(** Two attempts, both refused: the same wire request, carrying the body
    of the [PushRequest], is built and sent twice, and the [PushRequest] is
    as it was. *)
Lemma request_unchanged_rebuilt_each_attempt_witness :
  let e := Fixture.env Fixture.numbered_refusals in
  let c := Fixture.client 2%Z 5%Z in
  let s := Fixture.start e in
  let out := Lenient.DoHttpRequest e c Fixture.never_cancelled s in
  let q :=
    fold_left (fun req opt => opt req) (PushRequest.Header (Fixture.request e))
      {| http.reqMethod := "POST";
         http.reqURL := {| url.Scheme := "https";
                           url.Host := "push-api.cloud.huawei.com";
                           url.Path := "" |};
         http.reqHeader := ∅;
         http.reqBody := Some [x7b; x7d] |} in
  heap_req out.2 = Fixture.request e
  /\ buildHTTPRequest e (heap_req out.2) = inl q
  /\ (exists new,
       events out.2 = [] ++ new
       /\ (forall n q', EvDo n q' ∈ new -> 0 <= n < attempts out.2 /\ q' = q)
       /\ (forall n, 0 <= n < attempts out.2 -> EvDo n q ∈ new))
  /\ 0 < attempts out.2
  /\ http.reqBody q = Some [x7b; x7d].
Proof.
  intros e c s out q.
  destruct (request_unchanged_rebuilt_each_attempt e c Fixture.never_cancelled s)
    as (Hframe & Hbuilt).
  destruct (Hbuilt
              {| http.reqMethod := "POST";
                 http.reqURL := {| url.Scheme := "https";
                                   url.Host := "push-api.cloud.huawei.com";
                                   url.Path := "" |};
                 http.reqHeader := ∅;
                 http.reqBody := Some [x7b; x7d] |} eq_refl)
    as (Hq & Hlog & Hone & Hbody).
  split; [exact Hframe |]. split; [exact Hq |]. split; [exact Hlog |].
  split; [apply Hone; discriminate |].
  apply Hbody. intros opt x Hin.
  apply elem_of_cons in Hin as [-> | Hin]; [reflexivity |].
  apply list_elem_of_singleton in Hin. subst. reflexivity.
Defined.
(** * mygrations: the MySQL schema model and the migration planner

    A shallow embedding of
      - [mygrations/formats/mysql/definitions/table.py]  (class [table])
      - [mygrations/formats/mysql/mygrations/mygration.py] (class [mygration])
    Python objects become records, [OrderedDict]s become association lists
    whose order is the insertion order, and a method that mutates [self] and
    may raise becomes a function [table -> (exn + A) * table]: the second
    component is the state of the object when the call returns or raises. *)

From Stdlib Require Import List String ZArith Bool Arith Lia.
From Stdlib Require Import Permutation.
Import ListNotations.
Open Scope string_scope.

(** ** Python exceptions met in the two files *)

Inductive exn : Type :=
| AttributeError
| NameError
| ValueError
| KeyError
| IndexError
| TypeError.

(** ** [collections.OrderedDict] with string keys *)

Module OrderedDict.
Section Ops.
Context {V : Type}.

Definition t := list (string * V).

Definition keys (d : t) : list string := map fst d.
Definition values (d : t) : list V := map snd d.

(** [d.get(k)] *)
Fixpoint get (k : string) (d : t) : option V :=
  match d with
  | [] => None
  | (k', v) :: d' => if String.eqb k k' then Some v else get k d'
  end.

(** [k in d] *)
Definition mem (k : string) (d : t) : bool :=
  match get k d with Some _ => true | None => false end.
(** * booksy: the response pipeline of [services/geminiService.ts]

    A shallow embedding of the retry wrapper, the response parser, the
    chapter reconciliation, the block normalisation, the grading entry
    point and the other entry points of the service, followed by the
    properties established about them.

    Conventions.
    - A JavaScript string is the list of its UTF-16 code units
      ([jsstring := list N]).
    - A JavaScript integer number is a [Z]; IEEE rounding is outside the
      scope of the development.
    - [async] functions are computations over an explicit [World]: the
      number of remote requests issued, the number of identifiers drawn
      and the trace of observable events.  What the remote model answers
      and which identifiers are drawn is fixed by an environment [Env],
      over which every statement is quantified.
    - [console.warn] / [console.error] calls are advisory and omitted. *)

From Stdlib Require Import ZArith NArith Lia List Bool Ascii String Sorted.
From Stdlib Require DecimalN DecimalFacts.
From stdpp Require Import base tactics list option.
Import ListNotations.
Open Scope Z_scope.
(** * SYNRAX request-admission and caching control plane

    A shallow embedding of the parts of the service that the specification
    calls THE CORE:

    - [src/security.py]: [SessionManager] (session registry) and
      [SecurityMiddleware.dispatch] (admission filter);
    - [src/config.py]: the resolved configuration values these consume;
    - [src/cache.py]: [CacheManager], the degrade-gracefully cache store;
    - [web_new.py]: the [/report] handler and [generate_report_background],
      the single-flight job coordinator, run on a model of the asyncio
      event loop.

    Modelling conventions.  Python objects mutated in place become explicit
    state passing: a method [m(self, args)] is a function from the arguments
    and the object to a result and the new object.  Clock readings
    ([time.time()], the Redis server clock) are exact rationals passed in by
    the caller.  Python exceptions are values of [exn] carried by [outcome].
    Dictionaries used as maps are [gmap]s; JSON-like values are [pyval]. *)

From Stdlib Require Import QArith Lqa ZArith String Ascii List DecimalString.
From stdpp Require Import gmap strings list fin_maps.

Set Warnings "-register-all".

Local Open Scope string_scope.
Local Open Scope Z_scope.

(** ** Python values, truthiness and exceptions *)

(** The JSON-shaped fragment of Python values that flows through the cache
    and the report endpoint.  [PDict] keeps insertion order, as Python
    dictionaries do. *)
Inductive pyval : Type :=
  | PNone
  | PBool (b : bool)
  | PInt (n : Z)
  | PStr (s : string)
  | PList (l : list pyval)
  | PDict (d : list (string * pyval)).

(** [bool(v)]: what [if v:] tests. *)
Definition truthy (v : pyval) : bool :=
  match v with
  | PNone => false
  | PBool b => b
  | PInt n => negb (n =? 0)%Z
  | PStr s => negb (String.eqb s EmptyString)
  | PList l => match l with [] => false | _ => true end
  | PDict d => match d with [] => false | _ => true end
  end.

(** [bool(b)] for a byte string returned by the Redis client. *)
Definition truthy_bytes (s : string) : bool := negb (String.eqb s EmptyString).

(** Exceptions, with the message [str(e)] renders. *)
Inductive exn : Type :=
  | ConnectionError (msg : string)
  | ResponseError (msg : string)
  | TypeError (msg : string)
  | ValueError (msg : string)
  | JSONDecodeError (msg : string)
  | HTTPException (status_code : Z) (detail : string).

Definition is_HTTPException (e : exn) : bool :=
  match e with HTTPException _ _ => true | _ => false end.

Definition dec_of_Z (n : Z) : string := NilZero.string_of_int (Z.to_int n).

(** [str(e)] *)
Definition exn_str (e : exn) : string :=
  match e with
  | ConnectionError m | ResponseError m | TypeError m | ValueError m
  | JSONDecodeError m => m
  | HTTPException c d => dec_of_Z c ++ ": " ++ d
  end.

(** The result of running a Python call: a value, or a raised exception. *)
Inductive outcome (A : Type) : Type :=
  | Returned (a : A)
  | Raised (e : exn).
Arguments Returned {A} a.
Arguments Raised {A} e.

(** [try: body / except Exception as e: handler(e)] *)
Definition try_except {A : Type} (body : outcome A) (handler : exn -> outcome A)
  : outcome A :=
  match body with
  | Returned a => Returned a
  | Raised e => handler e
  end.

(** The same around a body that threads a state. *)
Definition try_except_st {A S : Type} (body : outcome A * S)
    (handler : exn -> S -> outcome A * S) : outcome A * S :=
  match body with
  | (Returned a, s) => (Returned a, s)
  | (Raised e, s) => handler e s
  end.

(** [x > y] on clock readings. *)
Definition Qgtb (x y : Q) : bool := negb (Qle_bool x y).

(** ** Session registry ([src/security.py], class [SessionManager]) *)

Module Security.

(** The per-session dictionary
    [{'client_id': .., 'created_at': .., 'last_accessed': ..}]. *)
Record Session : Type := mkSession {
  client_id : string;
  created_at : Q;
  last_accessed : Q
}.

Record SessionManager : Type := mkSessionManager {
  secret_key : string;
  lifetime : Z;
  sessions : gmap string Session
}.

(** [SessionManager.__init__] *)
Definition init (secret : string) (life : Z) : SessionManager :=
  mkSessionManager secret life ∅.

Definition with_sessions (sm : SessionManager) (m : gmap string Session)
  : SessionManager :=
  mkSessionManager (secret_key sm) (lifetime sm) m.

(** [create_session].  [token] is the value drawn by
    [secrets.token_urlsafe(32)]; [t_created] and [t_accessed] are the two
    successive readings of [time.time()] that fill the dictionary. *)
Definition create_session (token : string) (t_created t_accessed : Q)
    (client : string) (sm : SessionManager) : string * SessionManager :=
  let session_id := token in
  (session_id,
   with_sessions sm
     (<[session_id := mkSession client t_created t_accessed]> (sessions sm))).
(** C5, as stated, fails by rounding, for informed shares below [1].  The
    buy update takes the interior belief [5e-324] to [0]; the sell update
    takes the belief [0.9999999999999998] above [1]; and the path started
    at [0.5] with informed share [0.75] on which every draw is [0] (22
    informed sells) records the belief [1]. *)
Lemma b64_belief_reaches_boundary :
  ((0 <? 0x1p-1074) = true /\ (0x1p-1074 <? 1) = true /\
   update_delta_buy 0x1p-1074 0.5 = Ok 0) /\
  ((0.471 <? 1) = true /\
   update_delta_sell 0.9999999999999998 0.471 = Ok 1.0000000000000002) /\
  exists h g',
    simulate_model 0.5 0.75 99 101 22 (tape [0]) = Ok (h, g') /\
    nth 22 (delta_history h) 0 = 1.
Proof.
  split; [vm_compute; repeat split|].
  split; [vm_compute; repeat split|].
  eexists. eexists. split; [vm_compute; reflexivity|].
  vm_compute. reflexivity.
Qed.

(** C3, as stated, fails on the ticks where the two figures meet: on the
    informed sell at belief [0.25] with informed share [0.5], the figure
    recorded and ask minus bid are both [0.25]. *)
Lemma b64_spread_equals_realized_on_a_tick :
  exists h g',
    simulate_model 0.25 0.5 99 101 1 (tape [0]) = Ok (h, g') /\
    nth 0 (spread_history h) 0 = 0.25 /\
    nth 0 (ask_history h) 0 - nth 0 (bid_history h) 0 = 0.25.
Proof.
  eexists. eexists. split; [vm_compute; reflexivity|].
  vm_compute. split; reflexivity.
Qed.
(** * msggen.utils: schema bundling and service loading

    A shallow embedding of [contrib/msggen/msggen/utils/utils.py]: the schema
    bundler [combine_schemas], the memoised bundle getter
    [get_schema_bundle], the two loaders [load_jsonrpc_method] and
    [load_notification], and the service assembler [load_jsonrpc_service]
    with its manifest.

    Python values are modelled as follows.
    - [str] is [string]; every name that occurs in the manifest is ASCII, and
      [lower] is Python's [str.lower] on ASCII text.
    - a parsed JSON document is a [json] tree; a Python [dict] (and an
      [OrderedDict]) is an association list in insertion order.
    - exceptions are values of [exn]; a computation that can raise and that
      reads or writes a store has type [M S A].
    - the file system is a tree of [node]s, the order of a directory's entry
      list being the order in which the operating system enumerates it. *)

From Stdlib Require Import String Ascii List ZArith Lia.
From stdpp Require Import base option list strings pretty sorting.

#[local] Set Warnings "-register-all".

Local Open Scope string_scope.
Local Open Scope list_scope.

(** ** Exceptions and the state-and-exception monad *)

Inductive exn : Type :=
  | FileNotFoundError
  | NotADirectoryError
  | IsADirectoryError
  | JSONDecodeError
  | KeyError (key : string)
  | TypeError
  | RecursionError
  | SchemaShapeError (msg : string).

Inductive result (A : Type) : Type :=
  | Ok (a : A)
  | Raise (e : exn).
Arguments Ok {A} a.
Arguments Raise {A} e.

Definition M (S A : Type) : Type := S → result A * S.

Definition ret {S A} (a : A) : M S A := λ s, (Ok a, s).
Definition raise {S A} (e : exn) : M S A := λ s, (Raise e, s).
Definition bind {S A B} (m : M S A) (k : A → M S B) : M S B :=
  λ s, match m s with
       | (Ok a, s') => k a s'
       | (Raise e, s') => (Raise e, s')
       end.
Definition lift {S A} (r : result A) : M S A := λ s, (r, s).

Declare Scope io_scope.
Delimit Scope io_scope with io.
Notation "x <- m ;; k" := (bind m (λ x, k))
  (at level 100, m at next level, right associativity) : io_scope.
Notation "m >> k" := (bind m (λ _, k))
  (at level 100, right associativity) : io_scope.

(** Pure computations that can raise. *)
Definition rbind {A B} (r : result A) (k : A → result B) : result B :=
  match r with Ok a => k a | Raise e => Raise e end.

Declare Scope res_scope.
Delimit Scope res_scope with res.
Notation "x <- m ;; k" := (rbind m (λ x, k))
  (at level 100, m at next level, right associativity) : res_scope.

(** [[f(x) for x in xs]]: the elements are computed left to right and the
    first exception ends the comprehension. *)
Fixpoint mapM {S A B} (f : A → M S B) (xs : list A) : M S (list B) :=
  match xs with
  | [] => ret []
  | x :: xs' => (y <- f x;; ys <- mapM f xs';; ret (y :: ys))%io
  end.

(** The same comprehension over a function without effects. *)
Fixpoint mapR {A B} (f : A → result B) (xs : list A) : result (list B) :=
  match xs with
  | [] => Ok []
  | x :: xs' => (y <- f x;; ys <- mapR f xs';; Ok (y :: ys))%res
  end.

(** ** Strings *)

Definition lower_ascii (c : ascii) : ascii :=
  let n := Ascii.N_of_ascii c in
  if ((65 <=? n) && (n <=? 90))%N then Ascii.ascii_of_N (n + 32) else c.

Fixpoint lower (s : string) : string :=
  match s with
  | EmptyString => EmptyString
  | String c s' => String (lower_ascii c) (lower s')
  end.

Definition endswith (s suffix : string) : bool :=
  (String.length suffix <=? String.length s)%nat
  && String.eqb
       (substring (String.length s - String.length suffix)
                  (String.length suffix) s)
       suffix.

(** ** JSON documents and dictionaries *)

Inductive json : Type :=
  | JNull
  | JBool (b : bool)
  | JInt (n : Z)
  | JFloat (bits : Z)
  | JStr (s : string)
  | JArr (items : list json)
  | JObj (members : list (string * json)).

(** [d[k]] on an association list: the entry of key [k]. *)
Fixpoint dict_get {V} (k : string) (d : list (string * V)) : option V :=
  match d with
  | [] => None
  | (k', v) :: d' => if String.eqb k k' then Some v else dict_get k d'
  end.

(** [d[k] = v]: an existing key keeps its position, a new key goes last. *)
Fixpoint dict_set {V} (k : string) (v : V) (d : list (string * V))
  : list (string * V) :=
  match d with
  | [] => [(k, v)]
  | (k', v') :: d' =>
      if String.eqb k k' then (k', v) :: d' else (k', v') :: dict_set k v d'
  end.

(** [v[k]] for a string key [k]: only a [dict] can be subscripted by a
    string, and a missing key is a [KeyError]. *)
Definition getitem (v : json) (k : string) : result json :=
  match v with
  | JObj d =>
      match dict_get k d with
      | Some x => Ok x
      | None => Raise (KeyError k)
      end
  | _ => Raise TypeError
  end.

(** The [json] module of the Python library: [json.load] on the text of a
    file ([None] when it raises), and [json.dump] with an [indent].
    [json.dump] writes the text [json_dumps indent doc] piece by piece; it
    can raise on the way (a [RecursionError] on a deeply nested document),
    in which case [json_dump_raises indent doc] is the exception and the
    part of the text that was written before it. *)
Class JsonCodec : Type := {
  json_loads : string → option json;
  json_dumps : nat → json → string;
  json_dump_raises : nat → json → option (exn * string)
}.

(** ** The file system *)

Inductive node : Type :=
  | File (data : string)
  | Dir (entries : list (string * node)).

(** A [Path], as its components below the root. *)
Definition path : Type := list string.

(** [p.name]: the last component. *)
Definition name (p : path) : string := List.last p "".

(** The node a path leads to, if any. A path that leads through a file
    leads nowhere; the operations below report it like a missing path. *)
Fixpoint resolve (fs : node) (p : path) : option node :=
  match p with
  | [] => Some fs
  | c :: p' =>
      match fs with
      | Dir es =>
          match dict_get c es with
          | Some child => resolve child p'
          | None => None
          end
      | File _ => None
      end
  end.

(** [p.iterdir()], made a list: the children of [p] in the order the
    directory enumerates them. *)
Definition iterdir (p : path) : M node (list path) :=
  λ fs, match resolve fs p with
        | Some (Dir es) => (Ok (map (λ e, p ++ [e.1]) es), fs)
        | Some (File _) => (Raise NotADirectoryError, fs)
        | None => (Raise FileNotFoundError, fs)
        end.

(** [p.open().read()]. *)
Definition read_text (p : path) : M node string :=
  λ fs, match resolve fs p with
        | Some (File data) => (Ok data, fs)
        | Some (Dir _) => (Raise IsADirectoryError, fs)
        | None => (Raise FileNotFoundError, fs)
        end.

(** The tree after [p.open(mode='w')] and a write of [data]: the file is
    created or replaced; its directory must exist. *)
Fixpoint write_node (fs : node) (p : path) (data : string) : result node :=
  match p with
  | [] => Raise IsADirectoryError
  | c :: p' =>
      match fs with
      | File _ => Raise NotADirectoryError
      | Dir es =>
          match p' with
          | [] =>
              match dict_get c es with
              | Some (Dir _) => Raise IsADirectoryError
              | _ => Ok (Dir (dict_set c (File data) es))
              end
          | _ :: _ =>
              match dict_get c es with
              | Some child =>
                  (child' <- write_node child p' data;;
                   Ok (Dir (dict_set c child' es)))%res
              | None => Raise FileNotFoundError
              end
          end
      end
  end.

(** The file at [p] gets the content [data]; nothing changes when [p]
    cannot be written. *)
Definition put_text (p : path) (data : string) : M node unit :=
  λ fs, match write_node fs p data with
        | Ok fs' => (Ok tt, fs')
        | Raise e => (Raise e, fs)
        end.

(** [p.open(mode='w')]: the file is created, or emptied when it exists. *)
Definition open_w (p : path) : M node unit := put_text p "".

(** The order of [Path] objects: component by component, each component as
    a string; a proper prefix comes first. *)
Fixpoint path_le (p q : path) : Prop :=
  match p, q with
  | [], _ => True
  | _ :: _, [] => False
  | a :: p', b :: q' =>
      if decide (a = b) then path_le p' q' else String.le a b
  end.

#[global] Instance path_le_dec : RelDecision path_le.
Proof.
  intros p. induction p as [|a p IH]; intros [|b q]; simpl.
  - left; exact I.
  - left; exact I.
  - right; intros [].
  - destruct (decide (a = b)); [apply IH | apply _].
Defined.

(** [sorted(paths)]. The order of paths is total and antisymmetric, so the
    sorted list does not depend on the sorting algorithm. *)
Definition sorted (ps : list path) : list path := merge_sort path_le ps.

—————

# [WHAT YOU HAVE TO DO]
Restate, word for word and with nothing added, the lines from the beginning of the records above through the line that contains "split; [apply Hone; discriminate |].".

# [TASK ANSWER]
(** Two attempts, both refused: the same wire request, carrying the body
    of the [PushRequest], is built and sent twice, and the [PushRequest] is
    as it was. *)
Lemma request_unchanged_rebuilt_each_attempt_witness :
  let e := Fixture.env Fixture.numbered_refusals in
  let c := Fixture.client 2%Z 5%Z in
  let s := Fixture.start e in
  let out := Lenient.DoHttpRequest e c Fixture.never_cancelled s in
  let q :=
    fold_left (fun req opt => opt req) (PushRequest.Header (Fixture.request e))
      {| http.reqMethod := "POST";
         http.reqURL := {| url.Scheme := "https";
                           url.Host := "push-api.cloud.huawei.com";
                           url.Path := "" |};
         http.reqHeader := ∅;
         http.reqBody := Some [x7b; x7d] |} in
  heap_req out.2 = Fixture.request e
  /\ buildHTTPRequest e (heap_req out.2) = inl q
  /\ (exists new,
       events out.2 = [] ++ new
       /\ (forall n q', EvDo n q' ∈ new -> 0 <= n < attempts out.2 /\ q' = q)
       /\ (forall n, 0 <= n < attempts out.2 -> EvDo n q ∈ new))
  /\ 0 < attempts out.2
  /\ http.reqBody q = Some [x7b; x7d].
Proof.
  intros e c s out q.
  destruct (request_unchanged_rebuilt_each_attempt e c Fixture.never_cancelled s)
    as (Hframe & Hbuilt).
  destruct (Hbuilt
              {| http.reqMethod := "POST";
                 http.reqURL := {| url.Scheme := "https";
                                   url.Host := "push-api.cloud.huawei.com";
                                   url.Path := "" |};
                 http.reqHeader := ∅;
                 http.reqBody := Some [x7b; x7d] |} eq_refl)
    as (Hq & Hlog & Hone & Hbody).
  split; [exact Hframe |]. split; [exact Hq |]. split; [exact Hlog |].
  split; [apply Hone; discriminate |].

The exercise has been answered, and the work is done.